The triumph of chips and EDA, of electronics as the source of intelligence in systems, is about to be subsumed by a much larger success story. What we may be witnessing is not just the commoditization of electronics, or the passing of a particular period of electronic design enabled by EDA, but the end of electronic design / EDA as such: that is, the end point of a technological evolution and the universalization of the use of chips as the final form of intelligence in everything [1].
This presentation will elaborate on these concepts and present some advanced ideas in system design, focused on fast design times (machine learning for pre-computed design reuse) and high-speed design (interactive electromagnetic simulation and optimizations for PCB).
[1] Paraphrasing Francis Fukuyama’s essay "The End of History?" The National Interest, 1989
About the speaker:
Raul Camposano was CEO at Nimbic Inc. Mentor Graphics Corp. has acquired Nimbic in May 2014. Dr. Camposano has over 25 years of experience in electronics and design technology with careers in industry and academia. Until 2009 he was President and CEO of Xoomsys, a startup in design technology.

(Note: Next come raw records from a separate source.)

(** A line of a command word and two more fields, with any white space
    around and between them. *)
Lemma process_command_fields pre c w1 t2 w2 m suf :
  spaces pre -> spaces suf -> token c -> spaces w1 -> w1 <> [] -> token t2 ->
  spaces w2 -> w2 <> [] -> line_arg m ->
  process_command (pre ++ c ++ w1 ++ t2 ++ w2 ++ m ++ suf) = dispatch (3, c, t2, m).
Proof.
  intros Hpre Hsuf Hc Hw1 Hn1 Ht2 Hw2 Hn2 Hm. unfold process_command.
  rewrite (trim_string_correct _ (c ++ w1 ++ t2 ++ w2 ++ m)).
  - rewrite bool_decide_false by (destruct Hc as [? _]; by destruct c).
    by rewrite sscanf_cmd_fields.
  - exists pre, suf. split_and!; [by rewrite <- !app_assoc|done|done|].
    rewrite !app_assoc. apply trimmed_app; [|destruct Hc as [Hne Hf]..|done].
    + destruct Hc as [? _]. by destruct c.
    + destruct c as [|ch c]; [done|]. inversion Hf; subst. simpl. by intros ? [= <-].
Qed.

Lemma dec_string_line_arg n : 0 <= n -> line_arg (dec_string n).
Proof.
  intros Hn. destruct (dec_string_token n Hn) as [[Hne Hsp] Hd]. split_and!; [done| |].
  - rewrite Forall_lookup in Hsp. split.
    + intros ch Hh. apply (Hsp 0%nat). by destruct (dec_string n).
    + intros ch Hl. rewrite last_lookup in Hl. by apply (Hsp _ _ Hl).
  - eapply Forall_impl; [exact Hd|]. intros ch Hch ->. done.
Qed.

(** ** Lengths *)

Lemma skip_space_length l : (length (skip_space l) <= length l)%nat.
Proof. induction l as [|ch l IH]; simpl; [lia|]. destruct (isspace ch); simpl; lia. Qed.

Lemma read_token_length s : (length (read_token s).1 + length (read_token s).2 = length s)%nat.
Proof.
  induction s as [|ch s IH]; [done|]. simpl. destruct (isspace ch); [done|].
  destruct (read_token s). simpl in *. lia.
Qed.

Lemma read_line_length s : (length (read_line s).1 + length (read_line s).2 = length s)%nat.
Proof.
  induction s as [|ch s IH]; [done|]. simpl. case_bool_decide; [done|].
  destruct (read_line s). simpl in *. lia.
Qed.

Lemma trim_string_length s : (length (trim_string s) <= length s)%nat.
Proof.
  unfold trim_string. etrans; [apply skip_space_length|]. rewrite length_take. lia.
Qed.

Lemma sscanf_cmd_length s :
  let '(_, c, a1, a2) := sscanf_cmd s in
  (length c <= length s /\ length a1 <= length s /\ length a2 <= length s)%nat.
Proof.
  unfold sscanf_cmd. pose proof (skip_space_length s).
  destruct (skip_space s) as [|ch s1] eqn:E; [simpl; lia|].
  pose proof (read_token_length (ch :: s1)) as L1.
  destruct (read_token (ch :: s1)) as [t1 r1]. simpl in L1.
  pose proof (skip_space_length r1). pose proof (skip_space_length (skip_space r1)).
  destruct (skip_space (skip_space r1)) as [|ch2 s2] eqn:E2; [simpl in *; lia|].
  pose proof (read_token_length (ch2 :: s2)) as L2.
  destruct (read_token (ch2 :: s2)) as [t2 r2]. simpl in L2.
  pose proof (skip_space_length r2). pose proof (read_line_length (skip_space r2)) as L3.
  destruct (read_line (skip_space r2)) as [[|c3 t3] r3]; simpl in *; lia.
Qed.

Lemma is_empty_string_spaces s : is_empty_string s = true <-> spaces s.
Proof.
  unfold spaces. induction s as [|ch s IH]; simpl; [split; by constructor|].
  rewrite Forall_cons, <- IH. destruct (isspace ch); simpl; naive_solver.
Qed.

Lemma stripped_nil s : stripped s [] <-> spaces s.
Proof.
  unfold spaces. split.
  - intros (pre & suf & -> & Hp & Hs & _). by apply Forall_app.
  - intros H. exists s, []. split_and!; [by rewrite !app_nil_r|done|constructor|].
    split; intros ? [=].
Qed.

Lemma tolower_toupper ch : tolower (toupper ch) = tolower ch.
Proof. destruct ch as [[] [] [] [] [] [] [] []]; reflexivity. Qed.

(** ** Properties of the command line *)

(** (C23) [trim_string] meets its specification: for every string [s],
    [trim_string s] is the one string [r] with [s = pre ++ r ++ suf]
    for white space [pre] and [suf] and [r] empty or starting and
    ending with a character that is not white space.  The routine of
    src/signal.c (a backward loop on [len], then a forward scan and a
    [memmove]) is equivalent to this reference definition. *)
Theorem trim_string_spec s r : stripped s r <-> trim_string s = r.
Proof. split; [apply trim_string_correct|intros <-; apply trim_string_stripped]. Qed.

From 1994 to 2007 he was with Synopsys, where he served as Chief Technology Officer, Senior Vice President, and General Manager for multiple Business Units. Prior to joining Synopsys, Dr. Camposano was a professor of Computer Science at GMD in Germany and a staff member at the IBM T.J. Watson Research Center. Raul holds a B.S. and M.S. in EE from the University of Chile, and a Ph.D. in CS from the University of Karlsruhe. He has published over 70 technical papers and three books. Dr. Camposano serves on numerous editorial, advisory and company boards and was an Advisory Professor at Fudan University and the Chinese Academy of Sciences. He was elected Fellow of the IEEE in 1999.